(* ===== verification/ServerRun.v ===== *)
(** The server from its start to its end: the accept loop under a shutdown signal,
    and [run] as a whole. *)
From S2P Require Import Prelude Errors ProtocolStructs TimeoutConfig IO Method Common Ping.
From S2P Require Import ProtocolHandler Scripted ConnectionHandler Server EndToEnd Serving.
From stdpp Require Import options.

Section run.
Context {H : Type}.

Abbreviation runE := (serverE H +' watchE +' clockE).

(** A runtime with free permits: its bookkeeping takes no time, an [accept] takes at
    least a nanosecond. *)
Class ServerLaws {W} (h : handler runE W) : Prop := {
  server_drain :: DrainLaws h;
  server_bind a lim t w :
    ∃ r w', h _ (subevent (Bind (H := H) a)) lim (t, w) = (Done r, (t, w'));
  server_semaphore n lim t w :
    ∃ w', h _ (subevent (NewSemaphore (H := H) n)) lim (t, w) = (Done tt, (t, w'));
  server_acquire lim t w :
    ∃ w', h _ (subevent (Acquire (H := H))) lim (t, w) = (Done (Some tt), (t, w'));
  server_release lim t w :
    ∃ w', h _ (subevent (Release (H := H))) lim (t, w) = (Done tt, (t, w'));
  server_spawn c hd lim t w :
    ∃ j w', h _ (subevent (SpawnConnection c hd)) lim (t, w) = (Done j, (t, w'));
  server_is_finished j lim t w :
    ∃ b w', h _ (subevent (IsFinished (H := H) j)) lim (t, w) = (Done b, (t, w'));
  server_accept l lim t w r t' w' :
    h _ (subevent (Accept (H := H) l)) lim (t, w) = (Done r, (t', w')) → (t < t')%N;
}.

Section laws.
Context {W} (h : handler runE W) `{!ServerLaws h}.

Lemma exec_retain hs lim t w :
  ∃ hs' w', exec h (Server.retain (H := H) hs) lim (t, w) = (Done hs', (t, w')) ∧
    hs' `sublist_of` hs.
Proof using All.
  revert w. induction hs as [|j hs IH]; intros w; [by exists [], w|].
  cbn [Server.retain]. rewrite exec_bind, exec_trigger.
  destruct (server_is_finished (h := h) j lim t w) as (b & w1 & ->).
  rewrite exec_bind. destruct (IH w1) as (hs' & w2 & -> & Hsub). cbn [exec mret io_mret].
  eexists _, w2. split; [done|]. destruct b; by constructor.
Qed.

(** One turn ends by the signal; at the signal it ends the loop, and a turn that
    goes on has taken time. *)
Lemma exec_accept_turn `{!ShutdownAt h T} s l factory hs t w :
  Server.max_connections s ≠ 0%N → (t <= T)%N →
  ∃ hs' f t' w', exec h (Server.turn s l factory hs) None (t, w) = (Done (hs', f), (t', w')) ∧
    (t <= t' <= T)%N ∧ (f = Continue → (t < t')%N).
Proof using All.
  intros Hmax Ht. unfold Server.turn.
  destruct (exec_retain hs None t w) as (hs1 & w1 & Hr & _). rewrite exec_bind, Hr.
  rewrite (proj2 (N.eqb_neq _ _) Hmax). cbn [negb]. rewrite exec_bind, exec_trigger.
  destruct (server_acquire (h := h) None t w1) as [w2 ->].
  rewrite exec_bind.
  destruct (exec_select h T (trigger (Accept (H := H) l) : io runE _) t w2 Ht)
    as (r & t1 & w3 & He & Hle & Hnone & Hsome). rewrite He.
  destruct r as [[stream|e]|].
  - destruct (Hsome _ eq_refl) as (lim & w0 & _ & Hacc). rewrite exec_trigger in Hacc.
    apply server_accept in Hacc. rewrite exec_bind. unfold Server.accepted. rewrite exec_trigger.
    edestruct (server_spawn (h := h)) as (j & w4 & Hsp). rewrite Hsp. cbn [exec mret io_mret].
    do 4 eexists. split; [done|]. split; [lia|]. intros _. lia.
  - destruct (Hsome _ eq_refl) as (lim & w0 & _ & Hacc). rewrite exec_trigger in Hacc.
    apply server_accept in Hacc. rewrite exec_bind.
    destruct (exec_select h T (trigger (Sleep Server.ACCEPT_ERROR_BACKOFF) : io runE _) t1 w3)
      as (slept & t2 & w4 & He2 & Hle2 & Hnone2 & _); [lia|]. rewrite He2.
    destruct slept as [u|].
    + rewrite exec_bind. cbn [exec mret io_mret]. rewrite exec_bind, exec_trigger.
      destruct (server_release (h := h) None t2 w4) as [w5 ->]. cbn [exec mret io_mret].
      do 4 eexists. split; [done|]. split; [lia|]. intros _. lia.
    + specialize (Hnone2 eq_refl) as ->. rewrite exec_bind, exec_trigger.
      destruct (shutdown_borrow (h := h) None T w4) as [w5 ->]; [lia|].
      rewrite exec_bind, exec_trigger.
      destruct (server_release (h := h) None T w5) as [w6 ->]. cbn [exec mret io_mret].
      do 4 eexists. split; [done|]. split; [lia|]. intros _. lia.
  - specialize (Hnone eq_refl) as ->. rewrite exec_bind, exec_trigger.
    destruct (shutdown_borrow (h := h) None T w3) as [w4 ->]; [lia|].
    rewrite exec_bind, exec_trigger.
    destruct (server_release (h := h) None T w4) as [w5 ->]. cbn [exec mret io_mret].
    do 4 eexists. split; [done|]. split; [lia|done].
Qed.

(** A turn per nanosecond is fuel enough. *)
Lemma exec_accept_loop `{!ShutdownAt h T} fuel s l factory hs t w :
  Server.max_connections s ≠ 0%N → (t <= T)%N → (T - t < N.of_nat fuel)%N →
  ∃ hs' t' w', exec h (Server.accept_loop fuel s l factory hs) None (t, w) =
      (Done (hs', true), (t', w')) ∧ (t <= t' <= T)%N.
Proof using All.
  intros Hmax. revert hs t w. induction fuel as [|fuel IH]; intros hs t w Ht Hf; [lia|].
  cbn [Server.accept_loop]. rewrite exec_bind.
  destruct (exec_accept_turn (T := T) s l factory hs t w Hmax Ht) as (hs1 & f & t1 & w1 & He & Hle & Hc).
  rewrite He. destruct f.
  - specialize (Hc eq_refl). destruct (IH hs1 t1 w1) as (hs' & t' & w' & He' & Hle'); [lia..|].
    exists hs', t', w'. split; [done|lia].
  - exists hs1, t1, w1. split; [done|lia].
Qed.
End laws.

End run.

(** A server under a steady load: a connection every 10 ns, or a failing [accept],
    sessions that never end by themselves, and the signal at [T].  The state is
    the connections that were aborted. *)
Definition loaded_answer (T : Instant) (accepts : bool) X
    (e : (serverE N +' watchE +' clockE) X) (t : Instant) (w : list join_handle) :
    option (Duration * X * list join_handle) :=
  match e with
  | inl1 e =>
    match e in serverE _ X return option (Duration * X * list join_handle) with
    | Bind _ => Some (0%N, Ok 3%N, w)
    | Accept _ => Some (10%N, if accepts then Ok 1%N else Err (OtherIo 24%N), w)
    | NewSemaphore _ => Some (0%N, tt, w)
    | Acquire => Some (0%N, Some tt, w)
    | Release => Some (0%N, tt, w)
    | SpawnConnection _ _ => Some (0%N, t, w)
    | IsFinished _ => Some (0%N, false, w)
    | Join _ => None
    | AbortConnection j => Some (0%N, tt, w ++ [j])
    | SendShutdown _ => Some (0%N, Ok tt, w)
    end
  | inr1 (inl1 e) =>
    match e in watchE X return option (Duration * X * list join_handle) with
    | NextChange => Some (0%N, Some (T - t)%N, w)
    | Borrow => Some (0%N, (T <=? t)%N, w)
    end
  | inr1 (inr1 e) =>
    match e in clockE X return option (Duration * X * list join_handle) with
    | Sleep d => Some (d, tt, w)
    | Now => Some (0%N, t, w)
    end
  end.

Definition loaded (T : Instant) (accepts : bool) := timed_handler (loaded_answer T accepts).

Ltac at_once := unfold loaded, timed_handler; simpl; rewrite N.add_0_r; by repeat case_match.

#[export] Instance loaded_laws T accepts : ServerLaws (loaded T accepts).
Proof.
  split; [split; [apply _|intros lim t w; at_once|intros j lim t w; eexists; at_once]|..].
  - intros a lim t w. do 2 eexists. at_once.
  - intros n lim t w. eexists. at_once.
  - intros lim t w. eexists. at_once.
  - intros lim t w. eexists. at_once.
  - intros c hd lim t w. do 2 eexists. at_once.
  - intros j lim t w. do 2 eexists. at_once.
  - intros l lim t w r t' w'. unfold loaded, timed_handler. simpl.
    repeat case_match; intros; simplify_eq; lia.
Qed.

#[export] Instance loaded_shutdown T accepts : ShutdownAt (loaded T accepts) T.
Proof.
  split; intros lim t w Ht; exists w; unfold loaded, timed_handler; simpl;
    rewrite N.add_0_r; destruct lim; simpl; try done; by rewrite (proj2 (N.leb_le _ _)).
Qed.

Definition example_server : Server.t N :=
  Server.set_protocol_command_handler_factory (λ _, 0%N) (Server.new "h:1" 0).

TASK INSTRUCTIONS ▸ The response must consist solely of the lines from the top of the records through the line holding "least a nanosecond. *)", copied word for word.

SOLVED EXERCISE ▸
(* ===== verification/ServerRun.v ===== *)
(** The server from its start to its end: the accept loop under a shutdown signal,
    and [run] as a whole. *)
From S2P Require Import Prelude Errors ProtocolStructs TimeoutConfig IO Method Common Ping.
From S2P Require Import ProtocolHandler Scripted ConnectionHandler Server EndToEnd Serving.
From stdpp Require Import options.

Section run.
Context {H : Type}.

Abbreviation runE := (serverE H +' watchE +' clockE).

(** A runtime with free permits: its bookkeeping takes no time, an [accept] takes at
    least a nanosecond. *)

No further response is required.